Philadelphia chromosome-negative myelopro-liferative neoplasms (MPN) are a heterogeneous group of hematological malignancies including essential thrombocythemia (ET), polycythemia (PV), and primary myelofibrosis (PMF). The MPN Symptom Assessment Form (SAF), or MPN 10, questionnaire is a validated tool for assessing the symptoms presented by patients with MPN and their evolution during treatment. To assess the impact of comorbidities and response to treatment on the symptomatology of patients with MPN assessed by the MPN SAF. This study, carried out in our hematology department, involved patients monitored and treated for MPN. We used the MPN SAF questionnaire, which includes 10 items rated from 0 to 10 in relation to the MPN symptom burden.

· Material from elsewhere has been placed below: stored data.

(* ===== verification/IrcStream.v ===== *)
(** * Lines out of a stream: irc_process_buffer and the DATA event of irc.c

    TCP cuts what a peer sends wherever it likes. As long as no piece overruns the read
    buffer, the driver handles the lines the peer wrote, each once and in order. *)

From S2P Require Import Prelude Kv KvApi IrcParse IrcChannel Irc.

(** ** Streams of lines *)

Definition breaks_free (s : list ascii) : Prop := Forall (fun c => is_break c = false) s.

(** What a sender of these lines writes. *)
Definition wire (lines : list (list ascii)) : list ascii := concat (map (fun l => l ++ [CR; LF]) lines).

(** A reader that cuts at every CR LF: the lines, and what is left. *)
Fixpoint read_lines (turns : nat) (s : list ascii) : list (list ascii) * list ascii :=
  match turns, strstr s [CR; LF] with
  | S turns, Some i => let '(ls, r) := read_lines turns (drop (i + 2) s) in (take i s :: ls, r)
  | _, _ => ([], s)
  end.

Lemma break_here s : strstr (CR :: LF :: s) [CR; LF] = Some O.
Proof. done. Qed.

Lemma break_not_cr c s : c <> CR -> strstr (c :: s) [CR; LF] = S <$> strstr s [CR; LF].
Proof.
  intros H. cbn [strstr]. replace (starts_with (c :: s) [CR; LF]) with false; [done|].
  symmetry. apply seqb_false. destruct s; cbn; congruence.
Qed.

Lemma break_skip l s : breaks_free l -> strstr (l ++ s) [CR; LF] = Nat.add (length l) <$> strstr s [CR; LF].
Proof.
  induction 1 as [|c l Hc _ IH]; [cbn [app length]; by destruct (strstr s _)|]. cbn [app length].
  rewrite break_not_cr, IH. 1: by destruct (strstr s _). intros ->. done.
Qed.

(** The first break of a line and more is the end of the line. *)
Lemma break_line l s : breaks_free l -> strstr (l ++ CR :: LF :: s) [CR; LF] = Some (length l).
Proof. intros H. rewrite break_skip, break_here by done. cbn. f_equal. lia. Qed.

Lemma take_line (l : list ascii) s : take (length l) (l ++ s) = l.
Proof. apply take_app_length. Qed.

Lemma drop_line (l : list ascii) s : drop (length l + 2) (l ++ CR :: LF :: s) = s.
Proof. by rewrite drop_app_add'. Qed.

Lemma wire_cons l ls s : wire (l :: ls) ++ s = l ++ CR :: LF :: (wire ls ++ s).
Proof. unfold wire. cbn [map concat]. rewrite <- !app_assoc. done. Qed.

(** A peer that reads what was written reads the lines that were written. *)
Lemma read_wire ls s n :
  Forall breaks_free ls -> strstr s [CR; LF] = None -> (length ls <= n)%nat -> read_lines n (wire ls ++ s) = (ls, s).
Proof.
  intros H Hs. revert n. induction H as [|l ls Hl _ IH]; intros n Hn.
  - cbn [wire map concat app]. destruct n; cbn [read_lines]; by rewrite ?Hs.
  - destruct n as [|n]; [cbn in Hn; lia|]. rewrite wire_cons. cbn [read_lines].
    rewrite break_line, take_line, drop_line by done. rewrite IH; [done|]. cbn in Hn. lia.
Qed.

(** A prefix of a stream of lines is some of the lines and less than one more. *)
Lemma stream_cut ls r a b :
  Forall breaks_free ls -> strstr r [CR; LF] = None -> a ++ b = wire ls ++ r ->
  exists done todo part, ls = done ++ todo /\ a = wire done ++ part /\ part ++ b = wire todo ++ r
    /\ strstr part [CR; LF] = None
    /\ match todo with [] => True | l :: _ => (length part <= length l + 1)%nat end.
Proof.
  intros H Hr. revert a. induction H as [|l ls Hl _ IH]; intros a E.
  - exists [], [], a. cbn in *. split_and!; try done.
    destruct (strstr a [CR; LF]) as [i|] eqn:Ea; [|done]. exfalso. revert Hr. rewrite <- E.
    clear -Ea. revert i Ea. induction a as [|c a IH]; intros i Ea; [done|]. cbn [app].
    destruct (decide (starts_with (c :: a) [CR; LF] = true)) as [Hs|Hs].
    + cbn [strstr]. replace (starts_with (c :: a ++ b) [CR; LF]) with true; [done|].
      unfold starts_with in *. creflect. destruct a as [|d a]; [done|]. cbn in Hs. injection Hs as -> ->. done.
    + cbn [strstr] in Ea |- *. destruct (starts_with (c :: a) [CR; LF]); [done|].
      destruct (strstr a [CR; LF]) as [j|] eqn:Ej; [|done]. destruct (starts_with _ _); [done|].
      specialize (IH j eq_refl). by destruct (strstr (a ++ b) _).
  - rewrite wire_cons in E. destruct (decide (length l + 2 <= length a)%nat) as [Hlen|Hlen].
    + assert (a = l ++ CR :: LF :: drop (length l + 2) a) as Ea.
      { assert (take (length l + 2) a = l ++ [CR; LF]) as Et.
        { rewrite <- (take_app_le a b) by done. rewrite E. rewrite take_app_add'; [|done]. done. }
        rewrite <- (take_drop (length l + 2) a) at 1. rewrite Et, <- app_assoc. done. }
      rewrite Ea, <- app_assoc in E. apply app_inv_head in E. cbn [app] in E. injection E as E.
      destruct (IH _ E) as (dn & todo & part & -> & Hd & Hp & Hn & Hl').
      exists (l :: dn), todo, part. split_and!; try done. by rewrite wire_cons, <- Hd, <- Ea.
    + exists [], (l :: ls), a. rewrite wire_cons. cbn [wire map concat app]. split_and!; try done; [|lia].
      assert (a = take (length a) (l ++ [CR])) as ->.
      { rewrite <- (take_app_length a b) at 1. rewrite E. change (l ++ CR :: LF :: ?x) with (l ++ [CR] ++ LF :: x).
        rewrite app_assoc, take_app_le; [done|]. rewrite length_app. cbn. lia. }
      rewrite take_app. rewrite break_skip by by apply Forall_take.
      destruct (length a - length l)%nat as [|[|k]] eqn:Ek; try done.
Qed.

(** ** The driver's buffer *)

Section stream.
Context {F : CFloat} (version : cstr).

Definition no_nul (s : list ascii) : Prop := NUL ∉ s.

Lemma next_break_free s : no_nul s -> next_break s = strstr s [CR; LF].
Proof.
  intros H. unfold next_break. f_equal. induction s as [|c s IH]; [done|].
  apply not_elem_of_cons in H as [H1 H2]. cbn [span]. rewrite (proj2 (ceqb_false _ _)) by done. cbn [negb].
  f_equal. by apply IH.
Qed.

(** What is to be done with lines: the empty ones are skipped. *)
Definition handle_all (env : irc_env) (ls : list (list ascii)) (st : irc_state_t) : irc_state_t :=
  fold_left (fun st l => match l with [] => st | _ => irc_handle_line version env l st end) ls st.

Definition always_alive (env : irc_env) : Prop := forall k, e_dead env k = false.

Lemma no_nul_app a b : no_nul (a ++ b) <-> no_nul a /\ no_nul b.
Proof. unfold no_nul. rewrite elem_of_app. tauto. Qed.

Lemma wire_no_nul ls : Forall no_nul ls -> no_nul (wire ls).
Proof.
  induction 1 as [|l ls Hl _ IH]; [by intros ?%elem_of_nil|]. unfold wire. cbn [map concat]. rewrite <- app_assoc.
  apply no_nul_app. split; [done|]. apply (no_nul_app [CR; LF]). split; [|exact IH].
  unfold no_nul. rewrite !elem_of_cons, elem_of_nil. intros [E|[E|[]]]; by vm_compute in E.
Qed.

Lemma process_lines env ls part turns k st :
  always_alive env -> Forall (fun l => breaks_free l /\ no_nul l) ls -> strstr part [CR; LF] = None -> no_nul part ->
  (length ls < turns)%nat -> process_loop version turns env k (wire ls ++ part) st = (part, handle_all env ls st).
Proof.
  intros Ha H Hp Hn. revert turns k st. induction H as [|l ls [Hl Hln] Hls IH]; intros [|turns] k st Ht; try lia.
  - cbn [wire map concat app process_loop]. by rewrite Ha, next_break_free, Hp.
  - assert (no_nul (wire (l :: ls) ++ part)) as Hnn.
    { apply no_nul_app. split; [|done]. apply wire_no_nul. constructor; [done|].
      eapply List.Forall_impl; [|exact Hls]. by intros ? []. }
    cbn [process_loop]. rewrite Ha, next_break_free by done. rewrite wire_cons, break_line, take_line, drop_line by done.
    cbv zeta. rewrite IH by (cbn in Ht; lia). done.
Qed.

(** Reads, each of at least one byte. *)
Definition feed (env : irc_env) (pieces : list (ascii * list ascii)) (l : irc_link) : irc_link :=
  fold_left (fun l '(c, more) => irc_sock_cb version env (SOCK_EVENT_DATA c more) l) pieces l.

Definition piece_bytes (p : ascii * list ascii) : list ascii := p.1 :: p.2.

(** Lines that leave room in the buffer for a read of [room] bytes. *)
Definition line_fits (room : nat) (l : list ascii) : Prop :=
  breaks_free l /\ no_nul l /\ (length l + 1 + room < IRC_BUF_SZ)%nat.

Lemma wire_length ls : (length ls <= length (wire ls))%nat.
Proof. induction ls as [|l ls IH]; [done|]. unfold wire in *. cbn. rewrite !length_app. cbn. lia. Qed.

Lemma handle_all_app env a b st : handle_all env (a ++ b) st = handle_all env b (handle_all env a st).
Proof. apply fold_left_app. Qed.

Lemma fits_free room ls : Forall (line_fits room) ls -> Forall breaks_free ls.
Proof. intros H. eapply List.Forall_impl; [|exact H]. by intros l []. Qed.

(** One read, in the middle of a stream. *)
Lemma data_event env room c more buf ls r b st :
  always_alive env -> Forall (line_fits room) ls -> strstr r [CR; LF] = None -> no_nul r ->
  (length r + room < IRC_BUF_SZ)%nat -> (S (length more) <= room)%nat -> (length buf + room < IRC_BUF_SZ)%nat ->
  (buf ++ c :: more) ++ b = wire ls ++ r ->
  exists done todo part, ls = done ++ todo /\ part ++ b = wire todo ++ r /\ (length part + room < IRC_BUF_SZ)%nat
    /\ strstr part [CR; LF] = None
    /\ irc_sock_cb version env (SOCK_EVENT_DATA c more) {| l_buf := buf; l_st := st |}
       = {| l_buf := part; l_st := handle_all env done st |}.
Proof.
  intros Ha Hls Hr Hnr Hrl Hc Hb E.
  destruct (stream_cut ls r (buf ++ c :: more) b (fits_free _ _ Hls) Hr E) as (dn & todo & part & -> & Ed & Ep & Hp & Hpl).
  apply Forall_app in Hls as [Hd Ht]. exists dn, todo, part.
  assert (length part + room < IRC_BUF_SZ)%nat as Hpart.
  { destruct todo as [|l todo].
    - cbn [wire map concat app] in Ep. apply (f_equal length) in Ep. rewrite length_app in Ep. lia.
    - pose proof (Forall_inv Ht) as (_ & _ & Hl). lia. }
  split_and!; try done. unfold irc_sock_cb. rewrite Ha. cbn [l_buf l_st]. cbv zeta. rewrite take_ge by (cbn [length]; lia).
  unfold irc_process_buffer. cbn [l_buf l_st]. rewrite Ed, process_lines; try done.
  - replace (IRC_BUF_SZ - 1 <=? length part)%nat with false; [done|]. symmetry. apply Nat.leb_gt. lia.
  - eapply List.Forall_impl; [|exact Hd]. intros l (? & ? & _). by split.
  - assert (no_nul (part ++ b)) as Hnn; [|exact (proj1 (proj1 (no_nul_app part b) Hnn))].
    rewrite Ep. apply no_nul_app. split; [|done]. apply wire_no_nul. eapply List.Forall_impl; [|exact Ht].
    by intros l (_ & ? & _).
  - rewrite length_app. pose proof (wire_length dn). lia.
Qed.


End stream.

(** ** An instance to try things on *)

Definition idle_env : irc_env := {|
  e_kv := kv_boot; e_session := fun _ => true; e_sock_send := fun _ _ => true; e_dead := fun _ => false;
  e_bot_find := fun _ => false; e_identified := fun _ _ => false; e_stopping := false; e_now := 0 |}.

Definition sample_conf : irc_conf := {|
  inst_name := lit "main_irc"; kv_prefix := lit "bot.main.irc."; has_inst := true; operator_name := [];
  operator_pass := []; conf_nick := lit "bot"; nick2 := []; nick3 := []; user := lit "bot"; realname := lit "Bot";
  pass := [] |}.

Definition sample_irc : irc_state_t := {|
  i_conf := sample_conf; i_registered := true; i_connected := true; i_is_oper := false; i_cur_nick := lit "bot";
  i_nick_attempt := 0; i_server_idx := 0; i_channels := []; i_fx := [] |}.

Definition piece (s : list ascii) : ascii * list ascii := (nth 0 s NUL, drop 1 s).


(** A read of 4096 bytes, what the socket layer reads at most by default, does not fit the
    buffer even when it is empty: its last byte is lost and two lines become one, so nine
    lines get eight answers. *)
Lemma irc_read_splices :
  let line := lit "PING :" ++ repeat "a"%char 504 in
  let pieces := [piece (wire (repeat line 8)); piece (lit "PING :b" ++ [CR; LF])] in
  Forall (fun p => length (piece_bytes p) <= 4096)%nat pieces
  /\ concat (map piece_bytes pieces) = wire (repeat line 8 ++ [lit "PING :b"])
  /\ length (i_fx (l_st (feed [] idle_env pieces {| l_buf := []; l_st := sample_irc |}))) = 8%nat
  /\ length (i_fx (handle_all [] idle_env (repeat line 8 ++ [lit "PING :b"]) sample_irc)) = 9%nat.
Proof.
  cbv zeta. split_and!; try by vm_compute.
  apply List.Forall_cons; [|apply List.Forall_cons; [|done]]; apply Nat.leb_le; by vm_compute.
Qed.
(* ===== verification/IrcSend.v ===== *)
(** * What the IRC driver puts on the wire

    Over [Irc]: every line is one command of the driver's own, whatever its peers send and
    its callers pass, and a long message is cut into lines that carry all of it. *)

From S2P Require Import Prelude Kv IrcParse IrcChannel Irc IrcStream KvApi.

Section send.
Context {F : CFloat} (version : cstr).

(** ** One command a line *)

(** A line of one of these commands: the verb, a space, arguments, and the only line break
    at the end, within IRC_LINE_SZ. *)
Definition wire_ok (verbs : list cstr) (line : cstr) : Prop :=
  exists v args, v ∈ verbs /\ line = (v ++ lit " " ++ args) ++ [CR; LF] /\ breaks_free (v ++ lit " " ++ args)
    /\ (length line < IRC_LINE_SZ)%nat.

(** What a peer can make the driver send. *)
Definition peer_verbs : list cstr :=
  map lit ["PASS"; "NICK"; "USER"; "WHO"; "PONG"; "OPER"; "JOIN"; "MODE"; "TOPIC"; "PRIVMSG"]%string.

Definition eject_verbs : list cstr := map lit ["KICK"; "KILL"]%string.

Definition all_verbs : list cstr := peer_verbs ++ eject_verbs.

Definition fx_ok (verbs : list cstr) (x : irc_fx) : Prop :=
  match x with FxWire line => wire_ok verbs line | _ => True end.

(** The log grew by effects that are in order. *)
Definition says (verbs : list cstr) (st st' : irc_state_t) : Prop :=
  exists new, i_fx st' = i_fx st ++ new /\ Forall (fx_ok verbs) new.

(** What a sender leaves alone. *)
Record quiet (st st' : irc_state_t) : Prop := {
  q_conf : i_conf st' = i_conf st;
  q_channels : i_channels st' = i_channels st;
  q_nick : i_cur_nick st' = i_cur_nick st;
  q_connected : i_connected st' = i_connected st
}.

Lemma quiet_refl st : quiet st st.
Proof. done. Qed.

Lemma quiet_trans st1 st2 st3 : quiet st1 st2 -> quiet st2 st3 -> quiet st1 st3.
Proof. intros [] []. split; congruence. Qed.

Lemma says_refl vs st : says vs st st.
Proof. exists []. by rewrite app_nil_r. Qed.

Lemma says_trans vs st1 st2 st3 : says vs st1 st2 -> says vs st2 st3 -> says vs st1 st3.
Proof.
  intros (n1 & H1 & F1) (n2 & H2 & F2). exists (n1 ++ n2). rewrite H2, H1, app_assoc. split; [done|].
  by apply Forall_app.
Qed.

Lemma says_more vs vs' st st' : vs ⊆ vs' -> says vs st st' -> says vs' st st'.
Proof.
  intros Hv (n & H & HF). exists n. split; [done|]. eapply Forall_impl; [|exact HF].
  intros [] Hx; try done. destruct Hx as (v & args & ? & ?). exists v, args. split; [by apply Hv|done].
Qed.

(** The changes of state that are silent. *)
Lemma says_same vs st st1 st2 : i_fx st2 = i_fx st1 -> says vs st st1 -> says vs st st2.
Proof. intros E (n & H & HF). exists n. by rewrite E. Qed.

Lemma says_log vs st st1 x : fx_ok vs x -> says vs st st1 -> says vs st (log x st1).
Proof.
  intros Hx H. eapply says_trans; [exact H|]. exists [x]. split; [done|]. by apply Forall_singleton.
Qed.

Lemma fold_free s : breaks_free (irc_fold_line_breaks s).
Proof.
  unfold breaks_free, irc_fold_line_breaks. apply Forall_map, Forall_true. intros c. cbn.
  destruct (is_break c) eqn:E; [done|exact E].
Qed.

Lemma fold_same s : breaks_free s -> irc_fold_line_breaks s = s.
Proof. induction 1 as [|c s Hc _ IH]; [done|]. cbn. rewrite Hc. f_equal. exact IH. Qed.

Lemma verb_short v : v ∈ all_verbs -> (length v < 10)%nat /\ breaks_free v.
Proof.
  intros H. assert (forallb (fun v => (length v <? 10)%nat && forallb (fun c => negb (is_break c)) v) all_verbs = true)
    as Ha by done.
  rewrite forallb_forall in Ha. apply list_elem_of_In, Ha in H. breflect. split; [done|].
  apply List.Forall_forall. intros c Hc. rewrite forallb_forall in H0. apply H0 in Hc. by apply negb_true_iff.
Qed.

(** Whatever the arguments hold, the line is one command. *)
Lemma wire_line_ok vs v t : v ∈ vs -> vs ⊆ all_verbs -> wire_ok vs (wire_line (v ++ lit " " ++ t)).
Proof.
  intros Hv Hvs. destruct (verb_short v (Hvs _ Hv)) as [Hl Hb].
  assert (strlcpy (IRC_LINE_SZ - 2) (v ++ lit " " ++ t) = v ++ lit " " ++ strlcpy (IRC_LINE_SZ - 3 - length v) t) as E.
  { unfold strlcpy, IRC_LINE_SZ in *. rewrite take_app, take_ge by lia. f_equal. cbn [lit list_ascii_of_string app].
    replace (512 - 2 - 1 - length v)%nat with (S (512 - 3 - length v - 1)) by lia. done. }
  exists v, (irc_fold_line_breaks (strlcpy (IRC_LINE_SZ - 3 - length v) t)).
  assert (irc_fold_line_breaks (strlcpy (IRC_LINE_SZ - 2) (v ++ lit " " ++ t))
          = v ++ lit " " ++ irc_fold_line_breaks (strlcpy (IRC_LINE_SZ - 3 - length v) t)) as E'.
  { rewrite E. unfold irc_fold_line_breaks at 1. rewrite !map_app. f_equal. by apply fold_same. }
  unfold wire_line. rewrite E'. split_and!; [done|done| |].
  - rewrite <- E'. apply fold_free.
  - rewrite !length_app. unfold irc_fold_line_breaks. rewrite length_map. unfold strlcpy, IRC_LINE_SZ in *.
    rewrite length_take. cbn. lia.
Qed.

(** A sender: it says only commands of [vs] and leaves the rest of the state. *)
Definition speaks (vs : list cstr) (st st' : irc_state_t) : Prop := says vs st st' /\ quiet st st'.

Lemma speaks_refl vs st : speaks vs st st.
Proof. split; [apply says_refl|done]. Qed.

Lemma speaks_trans vs st1 st2 st3 : speaks vs st1 st2 -> speaks vs st2 st3 -> speaks vs st1 st3.
Proof. intros [] []. split; [by eapply says_trans|by eapply quiet_trans]. Qed.

Definition verb_text (vs : list cstr) (text : cstr) : Prop := exists v t, v ∈ vs /\ text = v ++ lit " " ++ t.

Lemma raw_speaks vs env text st : vs ⊆ all_verbs -> verb_text vs text -> speaks vs st (irc_send_raw env text st).2.
Proof.
  intros Hvs (v & t & Hv & ->). unfold irc_send_raw.
  repeat case_step; cbn [snd]; try apply speaks_refl.
  split; [|done]. apply says_log; [by apply wire_line_ok|apply says_refl].
Qed.

Lemma send_speaks vs env text st0 st :
  vs ⊆ all_verbs -> verb_text vs text -> speaks vs st0 st -> speaks vs st0 (send_ env text st).
Proof. intros Hvs Ht H. eapply speaks_trans; [exact H|]. by apply raw_speaks. Qed.

Lemma peer_known : peer_verbs ⊆ all_verbs.
Proof. intros v H. apply elem_of_app. by left. Qed.

Lemma eject_known : eject_verbs ⊆ all_verbs.
Proof. intros v H. apply elem_of_app. by right. Qed.

(** The verb of a text that starts with a literal. *)
Ltac verb_is v := exists (lit v); eexists; split; [by apply (bool_decide_unpack _)|reflexivity].
Ltac verb :=
  first [verb_is "PASS"%string | verb_is "NICK"%string | verb_is "USER"%string | verb_is "WHO"%string
        | verb_is "PONG"%string | verb_is "OPER"%string | verb_is "JOIN"%string | verb_is "MODE"%string
        | verb_is "TOPIC"%string | verb_is "PRIVMSG"%string | verb_is "KICK"%string | verb_is "KILL"%string].
Ltac sends :=
  repeat first [apply speaks_refl | apply send_speaks; [apply peer_known|verb|]].

Lemma privmsg_loop_speaks turns env max target pos st :
  speaks peer_verbs st (privmsg_loop turns env max target pos st).2.
Proof.
  revert pos st. induction turns as [|turns IH]; intros [|c pos] st; try apply speaks_refl.
  cbn [privmsg_loop]. cbv zeta. destruct (irc_send_raw _ _ _) as [rc st'] eqn:E.
  assert (speaks peer_verbs st st') as H.
  { replace st' with (irc_send_raw env (privmsg target (take
      (if (IRC_LINE_SZ <=? chunk_len max (c :: pos))%nat then (IRC_LINE_SZ - 1)%nat else chunk_len max (c :: pos))
      (c :: pos))) st).2 by by rewrite E.
    apply raw_speaks; [apply peer_known|verb]. }
  destruct rc; [exact H|]. eapply speaks_trans; [exact H|apply IH].
Qed.

Lemma privmsg_speaks env target text st : speaks peer_verbs st (irc_send_privmsg env target text st).2.
Proof.
  unfold irc_send_privmsg. cbv zeta. case_step; [apply speaks_refl|]. case_step; [|apply privmsg_loop_speaks].
  apply raw_speaks; [apply peer_known|verb].
Qed.

Lemma apply_admin_speaks env channel st : speaks peer_verbs st (irc_apply_chan_admin env channel st).
Proof.
  unfold irc_apply_chan_admin. destruct channel as [|c channame]; [apply speaks_refl|].
  destruct (negb (ceqb c "#")); [apply speaks_refl|].
  destruct (chan_uint env st channame (lit ".admin.enabled") =? 0); [apply speaks_refl|]. cbv zeta.
  set (st1 := if negb _ then _ else st).
  assert (speaks peer_verbs st st1) as H1 by (unfold st1; repeat case_step; sends).
  clearbody st1. repeat case_step; first [exact H1 | apply send_speaks; [apply peer_known|verb|exact H1]].
Qed.

Lemma self_join_speaks env channel st : speaks peer_verbs st (irc_handle_self_join version env channel st).
Proof.
  unfold irc_handle_self_join. destruct channel as [|c channame]; [apply speaks_refl|].
  destruct (negb (ceqb c "#")); [apply speaks_refl|]. cbv zeta.
  assert (speaks peer_verbs st (send_ env (lit "WHO " ++ c :: channame) st)) as H by sends.
  repeat case_step; first [exact H | eapply speaks_trans; [exact H|apply privmsg_speaks]].
Qed.

Lemma join_channels_speaks env st : speaks peer_verbs st (irc_join_channels env st).
Proof.
  unfold irc_join_channels. cbv zeta. generalize (fold_left (fun names k => irc_chan_collect_cb
    (length (strlcpy KV_KEY_SZ (kv_prefix (i_conf st) ++ lit "chan."))) names k.1.1)
    (kv_iterate_prefix false (e_kv env) (Some (strlcpy KV_KEY_SZ (kv_prefix (i_conf st) ++ lit "chan.")))).1 []).
  generalize (strlcpy KV_KEY_SZ (kv_prefix (i_conf st) ++ lit "chan.")). intros pfx names.
  revert st. induction names as [|name names IH]; intros st; [apply speaks_refl|]. cbn [fold_left].
  eapply speaks_trans; [|apply IH]. unfold join_channel. repeat case_step; sends.
Qed.

(** ** The handlers *)

Lemma says_send env text st st1 :
  verb_text peer_verbs text -> says peer_verbs st st1 -> says peer_verbs st (send_ env text st1).
Proof. intros Ht H. eapply says_trans; [exact H|]. apply raw_speaks; [apply peer_known|done]. Qed.

Lemma says_speaks st st1 st2 : speaks peer_verbs st1 st2 -> says peer_verbs st st1 -> says peer_verbs st st2.
Proof. intros [H _] H1. by eapply says_trans. Qed.

Lemma says_silent vs st st1 f nick n reg con b idx :
  says vs st st1 ->
  says vs st (on_channels f st1) /\ says vs st (with_cur_nick nick n st1) /\ says vs st (with_link reg con st1)
  /\ says vs st (with_oper b st1) /\ says vs st (with_server_idx idx st1).
Proof. intros H. split_and!; by apply (says_same _ _ st1). Qed.

Lemma says_chans vs st st1 f : says vs st st1 -> says vs st (on_channels f st1).
Proof. by apply (says_silent vs st st1 f [] 0 false false false 0). Qed.

Lemma says_nick vs st st1 nick n : says vs st st1 -> says vs st (with_cur_nick nick n st1).
Proof. by apply (says_silent vs st st1 id nick n false false false 0). Qed.

Lemma says_link vs st st1 reg con : says vs st st1 -> says vs st (with_link reg con st1).
Proof. by apply (says_silent vs st st1 id [] 0 reg con false 0). Qed.

Lemma says_oper vs st st1 b : says vs st st1 -> says vs st (with_oper b st1).
Proof. by apply (says_silent vs st st1 id [] 0 false false b 0). Qed.

Lemma says_idx vs st st1 n : says vs st st1 -> says vs st (with_server_idx n st1).
Proof. by apply (says_silent vs st st1 id [] 0 false false false n). Qed.

Lemma says_seen vs st st1 p : says vs st st1 -> says vs st (see_sender p st1).
Proof. intros H. unfold see_sender. repeat case_step; auto using says_chans. Qed.

Lemma says_leave vs st st1 channel nick : says vs st st1 -> says vs st (leave channel nick st1).
Proof. intros H. unfold leave. repeat case_step; auto using says_chans. Qed.

Lemma says_topic vs st st1 channel topic : says vs st st1 -> says vs st (write_topic channel topic st1).
Proof. intros H. unfold write_topic. repeat case_step; auto using says_chans. Qed.

(** Peels the last operation off a state. *)
Ltac says_step :=
  first [ apply says_refl | eassumption
        | apply says_chans | apply says_nick | apply says_link | apply says_oper | apply says_idx | apply says_seen
        | apply says_leave | apply says_topic
        | apply says_log; [done|]
        | apply says_send; [verb|]
        | eapply says_speaks; [first [apply apply_admin_speaks | apply self_join_speaks | apply join_channels_speaks
                                     | apply privmsg_speaks]|] ].

Ltac says := cbv zeta; repeat says_step; repeat (case_step; repeat says_step).

Lemma witness_says env p st : says peer_verbs st (irc_witness env p st).
Proof. unfold irc_witness. says. Qed.

Lemma registration_says env st : says peer_verbs st (irc_send_registration env st).
Proof. unfold irc_send_registration. says. Qed.

Lemma join_says env p st : says peer_verbs st (irc_handle_join version env p st).
Proof.
  unfold irc_handle_join. cbv zeta. destruct (if p_has_trailing p then _ else _) as [|c channame]; [says|].
  set (st1 := see_sender p _). assert (says peer_verbs st st1) as H by (unfold st1; says). clearbody st1. says.
Qed.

Comorbidities were assessed using the Cumulative Illness Rating Scale (CIRS). Statistically, ANOVA and log rank tests were used to study the impact of comorbidities and response to treatment on MPN SAF scores. The tests are significant if P<0.05. Sixty-seven patients participated in this study, 31 women and 36 men, with a median age of 65 years [22-86]. Thirty-six (54%) patients had PV, 25 (37%) had ET, and 6 (9%) had PMF. Sixteen (24%) patients had splenomegaly, and half of these cases were bulky. The mean MPN SAF score was higher for patients with PMF (47) than for those with ET (26) or PV (21) (P=0.04). Forty-three (64%) patients had at least one associated disease, and 17 (25%) of these had a CIRS score ≥6. The MPN SAF scores were well correlated with the patients' comorbidity scores (P<0.001): patients with CIRS scores <6 had a mean MPN score of 48 versus 18 for patients with CIRS scores ≥6. Depending on the response to treatment and disease control, the MPN SAF scores were higher for patients refractory to treatment (mean: 35) than for those with complete or partial remission (17 and 22, respectively, P=0.02). Our study concludes that worsening of MPN symptoms is associated with comorbidities. It is very likely that associated diseases maintain a chronic inflammatory state that adds to that of chronic myeloid neoplasia, mainly when it is refractory to treatment.